- Angel and the Ape's first appearance in Showcase #77 (December 1968). Pencils by Bob Oksner, inks by Tex Blaisdell.

Publication information
- Publisher: (vol. 1–2) DC Comics (vol. 3) Vertigo Comics
- Schedule: Bi-monthly
- Format: (vol. 1) Ongoing series (vol. 2–3) Limited series
- Publication date: (vol. 1) November 1968-September 1969 (vol. 2) March–June 1991 (vol. 3) October 2001-January 2002
- No. of issues: (vol. 1): 7 (vol. 2–3): 4 each
- Main character(s): Angel O'Day Sam Simeon

Creative team
- Created by: E. Nelson Bridwell & Bob Oksner
- Written by: (vol. 1) E. Nelson Bridwell (vol. 2) Phil Foglio (vol. 3) Howard Chaykin and David Tischman
- Artist(s): (vol. 1) Bob Oksner (vol. 2) Phil Foglio (vol. 3) Philip Bond
- Inker(s): (vol. 1) Wally Wood
- Colorist(s): (vol. 2) Tom Ziuko

= Angel and the Ape =

Humor comic book series

Angel and the Ape is a humor comic book created by E. Nelson Bridwell and Bob Oksner published by DC Comics. The characters first appeared in 1968 in Showcase #77 then graduated to their own title, with art by comic artist Bob Oksner, most often inked by Wally Wood. The title lasted for seven issues, being renamed to Meet Angel for its final appearance.

==Series overview==
Angel O'Day is a private investigator who manages the O'Day and Simeon Detective Agency with her partner Sam Simeon.
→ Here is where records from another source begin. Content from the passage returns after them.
(** A table that was just opened joins the others. *)
Lemma join_table n ts t tb bs s file size cache' : cache_inv (S n) ts t -> opened tb bs -> cache_ok holds bs (t_cache_id tb) cache' -> Open snappy addr ropts file size (block_cache t) = Ret (s, Some tb, cache') ->
  shared_cache holds ((tb, bs) :: ts) cache' /\ ids_ok ((tb, bs) :: ts) cache' /\ forall b, cache' = Some b -> room b n.
Proof.
  intros Ht Hop Hok E. pose proof (open_id _ _ _ _ _ _ _ _ _ E) as Hid. destruct (block_cache t) as [b|] eqn:Eb; cycle 1.
  { subst cache'. split_and!; [split; done..|done]. }
  destruct Hid as [Enew Hne]. destruct cache' as [b'|]; [|done]. cbn [default] in Enew. destruct (fi_new _ _ _ n (ci_room _ _ _ Ht b Eb) Enew) as (Hr & Hni & Hiss & Hroom'). pose proof (ci_ids _ _ _ Ht) as Hids. rewrite Eb in Hids. pose proof (ci_shared _ _ _ Ht) as Hsh. rewrite Eb in Hsh.
  assert (forall tb1 bs1, (tb1, bs1) ∈ ts -> forall o o', cache_key (t_cache_id tb1) o <> cache_key (t_cache_id tb) o') as Hapart.
  { intros tb1 bs1 Q1 o o' Ek. destruct (id_tables _ _ Hids b tb1 bs1 eq_refl Q1) as [Hr1 Hi1]. apply cache_key_id in Ek; [|done|done]. by rewrite Ek in Hi1. }
  split_and!; [split|split|by intros b1 [= <-]].
  - intros b1 t1 bs1 t2 bs2 o o' _ [[= -> ->]|Q1]%elem_of_cons [[= -> ->]|Q2]%elem_of_cons Ek; [done|by destruct (Hapart t2 bs2 Q2 o' o (eq_sym Ek))|by destruct (Hapart t1 bs1 Q1 o o' Ek)|]. by apply (sc_apart _ _ _ Hsh b t1 bs1 t2 bs2 o o').
  - intros t1 bs1 [[= -> ->]|Q1]%elem_of_cons; [done|]. intros b1 bl blk [= <-] Hbl Hh. apply (sc_ok _ _ _ Hsh t1 bs1 Q1 b bl blk eq_refl Hbl). by eapply bl_newid.
  - intros b1 t1 bs1 [= <-] [[= -> ->]|Q1]%elem_of_cons; [split; [done|]; apply Hiss; by left|]. destruct (id_tables _ _ Hids b t1 bs1 eq_refl Q1) as [Hr1 Hi1]. split; [done|]. apply Hiss. by right.
  - intros b1 i o blk [= <-] Hi Hh. apply Hiss. right. eapply (id_blocks _ _ Hids b i o blk); [done|done|]. by eapply bl_newid.
Qed.

Lemma find_table_spec n ts t f : cache_inv (S n) ts t -> file_known f ->
  exists ts' tb bs t', FindTable snappy addr dbname ropts (number f) (file_size f) t = Ret (OK, Some tb, t') /\ cache_inv n ts' t' /\ (tb, bs) ∈ ts' /\ entries bs = data f /\
    (block_cache t = None -> block_cache t' = None).
Proof.
  intros Ht Hf. unfold FindTable. destruct (th_Lookup (table_key (number f)) (cache_ t)) as [[tb|] s1] eqn:El.
  - pose proof (hl_lookup _ _ _ _ El) as Hh. destruct (ci_has _ _ _ Ht _ _ Hh) as (g & bs & Hg & Ek & Hin & Ed). apply table_key_inj in Ek; [|pose proof (fk_number _ Hf); lia|pose proof (fk_number _ Hg); lia].
    exists ts, tb, bs, (set_cache t s1). split_and!; [done| |done|by rewrite Ed, (Hnumber f g Hf Hg Ek)|done]. destruct Ht as [Q0 Q1 Q2 Q3 Q4 Q5]. split; cbn; try done; [intros b Eb; by apply fi_less, Q0|]. intros k tb' Hk. apply Q5. by eapply hl_lookup_has.
  - destruct (fk_table _ Hf) as (bs & contents & file & Eo & Hrd & Hrep & Ed & Hasc & Esz). cbn [env_ set_cache]. rewrite (ci_env _ _ _ Ht), Eo. run. change (ok OK) with true. cbn match. cbn [block_cache set_cache]. rewrite Esz.
    destruct (open_table snappy addr Haddr opts internal_good iord same holds bs contents Hrep file Hrd ropts (block_cache t) Hro (new_fresh n _ _ (ci_room _ _ _ Ht) (ci_ids _ _ _ Ht))) as (tb & cache' & E & Hok & Hc). rewrite E. run. change (ok OK) with true. cbn match.
    assert (opened tb bs) as Hop by (by exists contents, file). destruct (join_table n ts t tb bs OK file _ cache' Ht Hop Hc E) as (Hs & Hi & Hm).
    exists ((tb, bs) :: ts), tb, bs. eexists. split; [reflexivity|]. pose proof (open_id _ _ _ _ _ _ _ _ _ E) as Hid. split_and!; [|by left|done|intros Eb; by rewrite Eb in Hid]. destruct Ht as [Q0' Q1' Q2' Q3' Q4' Q5']. split; cbn [env_ cache_ block_cache set_cache]; try done.
    + intros tb1 bs1 [[= -> ->]|Hin]%elem_of_cons; [done|by apply Q2'].
    + intros k tb1 [[-> ->]|Hk]%hl_insert; [exists f, bs; split_and!; [done|done|by left|done]|]. destruct (Q5' k tb1) as (g & bs1 & Hg & Ek & Hin & Ed1); [by eapply hl_lookup_has|]. exists g, bs1. split_and!; [done|done|by right|done].
Qed.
Sam differs from many stereotypical detectives; besides helping Angel, Sam is a comic book artist and a talking gorilla. Sam's name is a pun on the word "simian" and the San Simeon estate of publisher William Randolph Hearst. In the first few stories, Sam draws comics for self-obsessed editor Stan Bragg and his rival Morton Stoops.

===Revivals===
The series has been revived twice. The first was by Phil Foglio in the 1990s. In Phil Foglio's 1991 miniseries, Angel is revealed to be the half-sister of Dumb Bunny, a member of the Inferior Five (also created by Bridwell), while Sam is depicted as the grandson of Gorilla Grodd. Sam has mental powers that he can use to make himself be perceived as a human. This is in contrast to the original series, wherein people see Sam's true form but convince themselves he is an unusually ape-like human, since it is "impossible" for there to be such a thing as a talking gorilla.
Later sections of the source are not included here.